# Exercise goal:
Find every line in the records below that contains "method", and copy it.

== Segment start ==

Definition findAll (context : TenantContext)
    (options : PaginationOptions Project)
    : M (PaginatedResponse ProjectWithOwner) :=
  checkPermission context findAll_ ;;
  let skip := BaseService.skipOr options in
  let take := BaseService.takeOr options in
  let where_ := buildRoleScopedWhere context in
  rows_ <- project_findMany_include_owner where_
             (BaseService.orderByOr options) skip take ;;
  total_ <- countRel project_tb where_ ;;
  ret {| data := rows_;
         meta := {| total := total_; meta_skip := skip; meta_take := take;
                    hasMore := sumBelow skip take total_ |} |}.

Definition findOne (context : TenantContext) (id : string)
    : M ProjectDetails :=
  checkPermission context findOne_ ;;
  record <- project_findFirst_include
              (fun d p => (prj_id p =? id) && buildRoleScopedWhere context d p) ;;
  match record with
  | None => throw (Error ("Project with ID " ++ id
                          ++ " not found or access denied"))
  | Some record => ret record
  end.

(** Modelled from the spec: the schema that declares the membership table
    is missing; the spec describes a many-to-many edge between projects
    and users and states no constraint on it. *)
Definition projectMember_create (projectId uid : string) : M ProjectMember :=
  create projectMember_tb (fun _ _ => false)
         {| pm_projectId := projectId; pm_userId := uid |}.
(** [CLikeTranspiler.visit] on an operator node.  Such a node has no fields
    and the class has no method named after it: when its class is not a key
    of [symbols], the inherited [NodeVisitor.visit] ends in [generic_visit],
    which finds nothing to traverse and returns [None]. *)
Definition visit_symbol (t : ast.type) : result pyval :=
  match symbols t with
  | Some _ => s ← c_symbol t; Ok (VStr s)
  | None => Ok VNone
  end.

Definition visit_Name (id : string) (is_annotation : bool) : result pyval :=
  if decide (id ∈ builtin_constants) then Ok (VStr (lower id))
  else if decide (id ∈ rust_keywords) then Ok (VStr (id +:+ "_"))
  else if is_annotation then
    match type_map !! id with
    | Some t => Ok (VStr t)
    | None => Ok (VStr id)
    end
  else Ok (VStr id).

(** [value] is [None] for Python's [None] and [Some b] for a [bool]. *)
Definition visit_NameConstant (value : option bool) : result pyval :=
  match value with
  | Some true => Ok (VStr "true")
  | Some false => Ok (VStr "false")
  | None => Ok VNone
  end.

Definition visit_Num (n : ast.number) : result pyval :=
  text ← str_number n; Ok (VStr text).

Definition visit_Str (s : string) : result pyval :=
  Ok (VStr (DQ +:+ replace_char dquote (String backslash DQ) s +:+ DQ)).

(** The inherited [NodeVisitor.visit_Constant]: it picks the method by the
    type of the value, and falls back to [generic_visit] (which returns
    [None], a [Constant] having no child node) for [bytes] and [Ellipsis],
    for which [CLikeTranspiler] has no method, and for a tuple or a
    frozenset, which it does not know. *)
Definition visit_Constant (value : ast.constant) : result pyval :=
  match value with
  | ast.CNone => visit_NameConstant None
  | ast.CBool b => visit_NameConstant (Some b)
  | ast.CNum n => visit_Num n
  | ast.CStr s => visit_Str s
  | ast.CBytes _ | ast.CEllipsis => Ok VNone
  | ast.CTuple _ | ast.CFrozenset _ => Ok VNone
  end.
Definition throw {S A} (e : error) : M S A := fun s => (s, Throw e).

Definition bind {S A B} (m : M S A) (f : A -> M S B) : M S B :=
  fun s =>
    match m s with
    | (s', Ok a) => f a s'
    | (s', Throw e) => (s', Throw e)
    end.

Definition lift {S A} (r : result A) : M S A := fun s => (s, r).

Definition modify {S} (f : S -> S) : M S unit := fun s => (f s, Ok tt).

(** [try { m } catch (e) { h e }] *)
Definition try_catch {S A} (m : M S A) (h : error -> M S A) : M S A :=
  fun s =>
    match m s with
    | (s', Ok a) => (s', Ok a)
    | (s', Throw e) => h e s'
    end.

Notation "'do' x '<-' m ';' k" := (bind m (fun x => k))
  (at level 10, x name, m at level 100, k at level 200).
Notation "'do_' m ';' k" := (bind m (fun _ => k))
  (at level 10, m at level 100, k at level 200).

(** [l.forEach(body)] *)
Fixpoint forEach {S A} (body : A -> M S unit) (l : list A) : M S unit :=
  match l with
  | [] => ret tt
  | a :: r => do_ body a; forEach body r
  end.

(** [rows.push(r)] on a local array of rows. *)
Definition push {A} (r : A) : M (list A) unit :=
  modify (fun rows => rows ++ [r]).

Definition console_error (l : string) (e : error) : M world unit :=
  modify (fun w =>
    {| doc := doc w; console := console w ++ [{| label := l; logged := e |}] |}).

Definition update_doc (f : document -> document) : M world unit :=
  modify (fun w => {| doc := f (doc w); console := console w |}).

(** ** [makeTable] *)

(** The three identifiers the script passes to [document.getElementById]
    name the three containers of the page. *)
Definition make_cell (c : jsval) : result cell :=
  match c with
  | Json VNull | Json VUndefined => Ok {| text := ""; monospace := false |}
  | Json (VStr s) =>
      if Str.startsWith s "{" && Str.endsWith s "}"
      then Ok {| text := s; monospace := true |}
      else Ok {| text := s; monospace := false |}
  | _ =>
      let* s := Js.ToStringJ c in Ok {| text := s; monospace := false |}
  end.

Definition makeTable (containerId : container) (headers : list string)
  (rows : list (list jsval)) : M world unit :=
  do_ update_doc (set_children containerId []);
  do body <- lift (mapM (mapM make_cell) rows);
  update_doc (fun d =>
    set_children containerId
      (children containerId d ++ [{| thead := headers; tbody := body |}]) d).

(** ** The normalisers *)

(** The regular expression of [formatTimestamp],
    [/^(\d{4})(\d{2})(\d{2})T(\d{2})(\d{2})(\d{2})Z$/]. *)
Module Re.

(** [\d{n}] as a capturing group: the captured text and what follows. *)
Fixpoint group (n : nat) (l : list ascii) : option (string * list ascii) :=
  match n, l with
  | O, _ => Some (EmptyString, l)
  | S n', c :: r =>
      if Str.is_digit c then
        match group n' r with
        | Some (g, rest) => Some (String c g, rest)
        | None => None
        end
      else None
  | S _, [] => None
  end.
(** C10: in the descriptor of a module, [image_addr] is the address of the
    first stored region, and [image_size] is the 32-bit signed integer that
    agrees modulo 2^32 with the file offset plus the size of the last
    stored region. *)
Theorem C10_image_addr_and_size (host : byte_order) (mem : memory)
    (module : sentry_module_t) :
  module_wf module ->
  sentry__procmaps_module_to_value host mem module <> VNull ->
  exists first_region last_region image_size,
    head (stored_regions module) = Some first_region
    /\ last (stored_regions module) = Some last_region
    /\ sentry_value_get_by_key
         (sentry__procmaps_module_to_value host mem module)
         (str "image_addr")
       = VAddr (region_addr first_region)
    /\ sentry_value_get_by_key
         (sentry__procmaps_module_to_value host mem module)
         (str "image_size")
       = VInt32 image_size
    /\ - 2 ^ 31 <= image_size < 2 ^ 31
    /\ image_size mod 2 ^ 32
       = (region_offset last_region + region_size last_region) mod 2 ^ 32.
Proof.
  intros Hwf Hval.
  assert (Helf : is_elf_module mem module = true).
  { unfold sentry__procmaps_module_to_value in Hval.
    destruct (is_elf_module mem module); [reflexivity|].
    exfalso. apply Hval. reflexivity. }
  pose proof (elf_module_has_region mem module Helf) as Hpos.
  destruct (descriptor_fields host mem module Helf) as [Haddr Hsize].
  destruct Hwf as [Hlen Hn].
  assert (Hfirst : exists r, module_mappings module !! 0%nat = Some r).
  { apply lookup_lt_is_Some_2. lia. }
  assert (Hlast : exists r, module_mappings module
                            !! (module_num_mappings module - 1)%nat = Some r).
  { apply lookup_lt_is_Some_2. lia. }
  destruct Hfirst as [r0 Hr0]. destruct Hlast as [rl Hrl].
  exists r0, rl.
  eexists. split; [|split; [|split; [|split; [|split]]]].
  - rewrite head_lookup. unfold stored_regions.
    rewrite lookup_take_lt by lia. exact Hr0.
  - rewrite last_stored_region by (split; assumption).
    destruct (Nat.ltb_spec 0 (module_num_mappings module)); [exact Hrl | lia].
  - rewrite Haddr. unfold mapping_at. rewrite Hr0. reflexivity.
  - rewrite Hsize. unfold mapping_at. rewrite Hrl. reflexivity.
  - apply to_int32_spec.
  - simpl. destruct (to_int32_spec
      (u64 (region_offset rl + region_size rl))) as [_ ->].
    apply u64_mod_32.
Qed.

Lemma C10_image_addr_and_size_witness :
  exists first_region last_region image_size,
    head (stored_regions one_region_module) = Some first_region
    /\ last (stored_regions one_region_module) = Some last_region
    /\ sentry_value_get_by_key
         (sentry__procmaps_module_to_value LittleEndian note_memory
            one_region_module)
         (str "image_addr")
       = VAddr (region_addr first_region)
    /\ sentry_value_get_by_key
         (sentry__procmaps_module_to_value LittleEndian note_memory
            one_region_module)
         (str "image_size")
       = VInt32 image_size
    /\ - 2 ^ 31 <= image_size < 2 ^ 31
    /\ image_size mod 2 ^ 32
       = (region_offset last_region + region_size last_region) mod 2 ^ 32.
Proof.
  apply (C10_image_addr_and_size LittleEndian note_memory one_region_module).
  - split; simpl; [reflexivity | unfold MAX_MAPPINGS; lia].
  - vm_compute. discriminate.
Defined.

== Segment end ==

# Response to the task:
    and the class has no method named after it: when its class is not a key
(** The inherited [NodeVisitor.visit_Constant]: it picks the method by the
    for which [CLikeTranspiler] has no method, and for a tuple or a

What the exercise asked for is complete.